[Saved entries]
#####

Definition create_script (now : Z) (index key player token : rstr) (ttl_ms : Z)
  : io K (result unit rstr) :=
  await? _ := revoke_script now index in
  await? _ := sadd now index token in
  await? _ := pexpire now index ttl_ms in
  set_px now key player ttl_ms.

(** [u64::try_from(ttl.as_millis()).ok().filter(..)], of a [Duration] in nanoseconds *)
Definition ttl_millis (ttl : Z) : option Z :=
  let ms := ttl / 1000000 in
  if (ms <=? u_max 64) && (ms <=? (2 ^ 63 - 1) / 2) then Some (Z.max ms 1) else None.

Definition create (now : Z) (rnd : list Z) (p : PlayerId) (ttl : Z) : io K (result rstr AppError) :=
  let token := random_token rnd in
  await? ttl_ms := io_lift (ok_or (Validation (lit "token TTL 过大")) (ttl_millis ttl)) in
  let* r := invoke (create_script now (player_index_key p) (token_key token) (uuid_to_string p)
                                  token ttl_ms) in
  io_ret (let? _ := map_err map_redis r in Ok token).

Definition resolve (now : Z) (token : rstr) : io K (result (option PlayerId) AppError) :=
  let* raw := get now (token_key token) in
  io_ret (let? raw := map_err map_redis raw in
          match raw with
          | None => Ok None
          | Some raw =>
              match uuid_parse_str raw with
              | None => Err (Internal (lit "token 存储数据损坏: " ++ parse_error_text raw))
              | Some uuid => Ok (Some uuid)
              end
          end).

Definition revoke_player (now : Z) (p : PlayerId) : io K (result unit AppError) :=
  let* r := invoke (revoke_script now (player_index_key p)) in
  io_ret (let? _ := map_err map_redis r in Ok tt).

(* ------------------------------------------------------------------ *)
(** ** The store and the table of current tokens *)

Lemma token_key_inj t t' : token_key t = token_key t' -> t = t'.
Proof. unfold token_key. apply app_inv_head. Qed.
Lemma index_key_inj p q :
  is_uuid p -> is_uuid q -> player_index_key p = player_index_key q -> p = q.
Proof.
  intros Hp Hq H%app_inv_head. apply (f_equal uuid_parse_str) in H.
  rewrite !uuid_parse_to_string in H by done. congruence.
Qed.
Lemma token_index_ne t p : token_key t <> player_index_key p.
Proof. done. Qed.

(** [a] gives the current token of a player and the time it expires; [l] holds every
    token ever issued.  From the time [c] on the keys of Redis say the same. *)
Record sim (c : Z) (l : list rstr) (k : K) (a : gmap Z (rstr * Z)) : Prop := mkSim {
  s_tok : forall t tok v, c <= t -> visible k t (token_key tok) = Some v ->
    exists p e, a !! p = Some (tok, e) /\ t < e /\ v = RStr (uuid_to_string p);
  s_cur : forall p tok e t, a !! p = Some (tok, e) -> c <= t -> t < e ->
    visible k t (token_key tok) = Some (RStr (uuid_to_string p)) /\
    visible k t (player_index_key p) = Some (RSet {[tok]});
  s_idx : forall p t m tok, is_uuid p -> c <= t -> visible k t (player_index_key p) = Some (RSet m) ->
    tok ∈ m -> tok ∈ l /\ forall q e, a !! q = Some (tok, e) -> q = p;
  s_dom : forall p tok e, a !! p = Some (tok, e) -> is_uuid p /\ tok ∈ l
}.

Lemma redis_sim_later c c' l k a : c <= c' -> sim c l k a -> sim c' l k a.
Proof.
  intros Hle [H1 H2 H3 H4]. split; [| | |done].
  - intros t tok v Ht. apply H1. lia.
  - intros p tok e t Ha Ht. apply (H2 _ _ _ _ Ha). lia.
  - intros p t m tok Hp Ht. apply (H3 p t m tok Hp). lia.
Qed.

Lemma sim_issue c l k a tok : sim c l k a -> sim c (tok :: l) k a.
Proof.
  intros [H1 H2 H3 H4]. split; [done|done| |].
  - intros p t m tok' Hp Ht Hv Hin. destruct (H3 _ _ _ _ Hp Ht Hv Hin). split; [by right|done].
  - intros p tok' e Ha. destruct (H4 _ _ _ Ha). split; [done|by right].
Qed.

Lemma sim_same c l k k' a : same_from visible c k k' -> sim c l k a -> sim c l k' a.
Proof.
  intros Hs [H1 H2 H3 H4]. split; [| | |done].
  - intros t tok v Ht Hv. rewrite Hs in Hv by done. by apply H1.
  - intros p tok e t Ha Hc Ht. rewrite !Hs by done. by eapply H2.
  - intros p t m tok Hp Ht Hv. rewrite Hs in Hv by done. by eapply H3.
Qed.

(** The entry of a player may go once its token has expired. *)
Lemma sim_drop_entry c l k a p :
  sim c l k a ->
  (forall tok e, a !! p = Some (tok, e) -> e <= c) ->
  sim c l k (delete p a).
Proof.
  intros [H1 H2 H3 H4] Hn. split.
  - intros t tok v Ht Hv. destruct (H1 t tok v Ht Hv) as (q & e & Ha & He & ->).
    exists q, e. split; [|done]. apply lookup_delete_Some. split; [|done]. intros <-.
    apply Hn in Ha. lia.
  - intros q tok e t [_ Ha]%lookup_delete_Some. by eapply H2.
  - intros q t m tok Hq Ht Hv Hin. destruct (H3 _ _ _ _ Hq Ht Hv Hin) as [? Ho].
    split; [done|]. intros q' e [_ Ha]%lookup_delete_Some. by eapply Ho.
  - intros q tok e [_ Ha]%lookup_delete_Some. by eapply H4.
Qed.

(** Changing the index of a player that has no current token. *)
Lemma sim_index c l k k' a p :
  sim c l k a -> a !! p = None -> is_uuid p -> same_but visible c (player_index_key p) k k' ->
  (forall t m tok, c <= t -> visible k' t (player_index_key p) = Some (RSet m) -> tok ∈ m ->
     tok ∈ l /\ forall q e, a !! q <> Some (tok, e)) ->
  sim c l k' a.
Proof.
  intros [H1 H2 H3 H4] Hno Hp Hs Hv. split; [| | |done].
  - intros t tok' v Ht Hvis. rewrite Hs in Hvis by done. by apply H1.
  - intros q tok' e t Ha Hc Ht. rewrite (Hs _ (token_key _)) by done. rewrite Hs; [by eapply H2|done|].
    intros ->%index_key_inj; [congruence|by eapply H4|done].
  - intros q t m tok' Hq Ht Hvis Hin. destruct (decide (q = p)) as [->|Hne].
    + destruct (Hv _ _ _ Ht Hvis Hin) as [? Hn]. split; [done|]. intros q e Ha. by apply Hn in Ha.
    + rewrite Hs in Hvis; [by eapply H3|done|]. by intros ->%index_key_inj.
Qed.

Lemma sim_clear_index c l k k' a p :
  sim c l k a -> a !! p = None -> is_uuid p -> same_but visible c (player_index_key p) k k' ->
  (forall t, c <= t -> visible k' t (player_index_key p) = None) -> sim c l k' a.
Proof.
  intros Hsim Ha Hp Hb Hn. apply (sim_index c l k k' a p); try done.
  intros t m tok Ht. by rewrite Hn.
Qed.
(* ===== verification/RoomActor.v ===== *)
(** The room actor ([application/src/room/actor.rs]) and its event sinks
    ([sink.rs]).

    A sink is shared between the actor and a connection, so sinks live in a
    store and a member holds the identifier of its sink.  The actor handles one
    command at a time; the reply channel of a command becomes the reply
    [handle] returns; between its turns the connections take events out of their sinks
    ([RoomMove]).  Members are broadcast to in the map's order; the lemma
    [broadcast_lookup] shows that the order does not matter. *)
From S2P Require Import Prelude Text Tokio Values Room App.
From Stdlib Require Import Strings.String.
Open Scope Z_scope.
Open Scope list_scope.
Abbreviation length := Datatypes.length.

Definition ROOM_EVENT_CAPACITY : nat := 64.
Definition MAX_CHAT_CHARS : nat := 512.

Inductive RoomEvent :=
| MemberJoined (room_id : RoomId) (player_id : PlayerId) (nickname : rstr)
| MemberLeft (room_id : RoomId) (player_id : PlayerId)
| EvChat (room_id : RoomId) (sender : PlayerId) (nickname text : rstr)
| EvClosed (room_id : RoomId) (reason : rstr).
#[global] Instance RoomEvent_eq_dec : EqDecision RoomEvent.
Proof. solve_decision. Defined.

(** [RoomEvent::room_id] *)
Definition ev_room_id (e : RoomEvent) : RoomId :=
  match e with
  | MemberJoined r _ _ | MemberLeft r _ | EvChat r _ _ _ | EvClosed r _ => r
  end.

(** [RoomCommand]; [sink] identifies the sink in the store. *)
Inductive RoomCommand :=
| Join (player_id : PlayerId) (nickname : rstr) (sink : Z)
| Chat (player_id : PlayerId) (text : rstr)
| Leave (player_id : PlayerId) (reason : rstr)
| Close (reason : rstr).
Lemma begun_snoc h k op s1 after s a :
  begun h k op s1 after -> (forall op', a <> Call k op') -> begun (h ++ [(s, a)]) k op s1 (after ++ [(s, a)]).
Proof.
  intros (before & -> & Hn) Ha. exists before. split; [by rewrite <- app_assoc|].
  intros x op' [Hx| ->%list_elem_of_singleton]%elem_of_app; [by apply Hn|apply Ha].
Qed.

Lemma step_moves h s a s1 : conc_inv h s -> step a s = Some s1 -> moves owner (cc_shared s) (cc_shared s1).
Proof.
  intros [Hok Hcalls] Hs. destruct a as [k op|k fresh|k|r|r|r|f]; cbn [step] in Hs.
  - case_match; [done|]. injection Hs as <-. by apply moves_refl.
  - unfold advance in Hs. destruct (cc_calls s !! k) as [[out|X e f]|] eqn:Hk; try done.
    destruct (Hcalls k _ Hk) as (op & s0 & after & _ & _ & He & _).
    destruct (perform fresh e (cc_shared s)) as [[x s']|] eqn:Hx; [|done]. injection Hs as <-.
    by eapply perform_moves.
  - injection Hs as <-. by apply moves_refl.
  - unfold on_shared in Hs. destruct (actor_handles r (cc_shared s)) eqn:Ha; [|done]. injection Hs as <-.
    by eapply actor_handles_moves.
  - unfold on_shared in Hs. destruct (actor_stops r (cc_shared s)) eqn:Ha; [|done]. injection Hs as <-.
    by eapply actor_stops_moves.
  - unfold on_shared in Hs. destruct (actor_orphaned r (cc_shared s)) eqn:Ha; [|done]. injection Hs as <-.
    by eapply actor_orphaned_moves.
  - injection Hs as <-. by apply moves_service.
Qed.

#####

Count every line above that holds the string "Definition" and give the total, nothing more.

Result
8